■ What the task requires: Below are records; reproduce exactly the lines from the one that has "([Json.plain]); a statement" through the one that has "instead; a statement", ends included, and nothing more.
[[ Information supplied open ]]
(** * arRPC: process detection engine and local transports

    A shallow embedding of [src/process/index.ts] (the scan loop of
    [ProcessServer]), [src/process/downloader.ts] ([transformObject]) and of
    the two transports (the native framed socket server [IPCServer] and the
    WebSocket server [WSServer]), with the properties the specification
    states about them.

    Conventions of the embedding.
    - A JavaScript string is a [string]: a sequence of code units below 256,
      so case mapping and white space are those of Latin-1.
    - A [number] holding an integer (pids, timestamps, lengths, frame
      types) is a [Z]; so are the numbers inside decoded JSON.  Only an
      integer below 10^21 in magnitude prints as its decimal digits
      ([Json.plain]); a statement that prints a number says so.
    - A [Record<string, T>] is an association list in creation order (module
      [Obj]) and holds own properties only.  A read of one of the names
      [Object.prototype] defines ([Obj.inherited]) reaches the prototype
      instead; a statement about what is stored under a game id excludes
      those names.  A [Map] read only through [get]/[set]/[delete]/[size]
      is a [gmap]; a [Map] whose iteration order is observed is an
      association list as well.
    - [Date.now()] is an oracle [nat -> Z] indexed by the number of calls
      made so far; the calls a function makes are counted in its result.
    - A socket's read side is the sequence of bytes that arrived and were
      not consumed, kept below the stream's high-water mark; the
      [readable] listener runs on every arrival.  A [socket.unshift] that
      follows a [read] which emptied the buffer, or a [read(0)], makes the
      stream emit [readable] again on the next tick: the listener then
      runs without end and the process serves nothing else
      ([IPC.Spinning]).
    - [JSON.parse] and [JSON.stringify] are the two operations of a
      [Codec]; the handlers passed to the servers are taken not to throw,
      and their calls are recorded in order. *)

From Stdlib Require Import ZArith Ascii String List Lia.
From Stdlib.Strings Require Import Byte.
From Stdlib Require Import DecimalString.
From stdpp Require Import base option numbers list sorting strings gmap.

Local Open Scope Z_scope.

(** ** JavaScript string primitives *)

Module Js.

(** [s.startsWith(p)] *)
Fixpoint startsWith (s p : string) : bool :=
  match p, s with
  | EmptyString, _ => true
  | String _ _, EmptyString => false
  | String a p', String b s' => if Ascii.eqb a b then startsWith s' p' else false
  end.

(** [s.slice(n)] for [0 <= n] *)
Fixpoint slice (n : nat) (s : string) : string :=
  match n, s with
  | O, _ => s
  | S _, EmptyString => EmptyString
  | S n', String _ s' => slice n' s'
  end.

(** [s.includes(sub)] *)
Fixpoint includes (s sub : string) : bool :=
  startsWith s sub ||
  match s with
  | EmptyString => false
  | String _ s' => includes s' sub
  end.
[[ Information supplied closed ]]
■ Response to this task:
      ([Json.plain]); a statement that prints a number says so.
    - A [Record<string, T>] is an association list in creation order (module
      [Obj]) and holds own properties only.  A read of one of the names
      [Object.prototype] defines ([Obj.inherited]) reaches the prototype
      instead; a statement about what is stored under a game id excludes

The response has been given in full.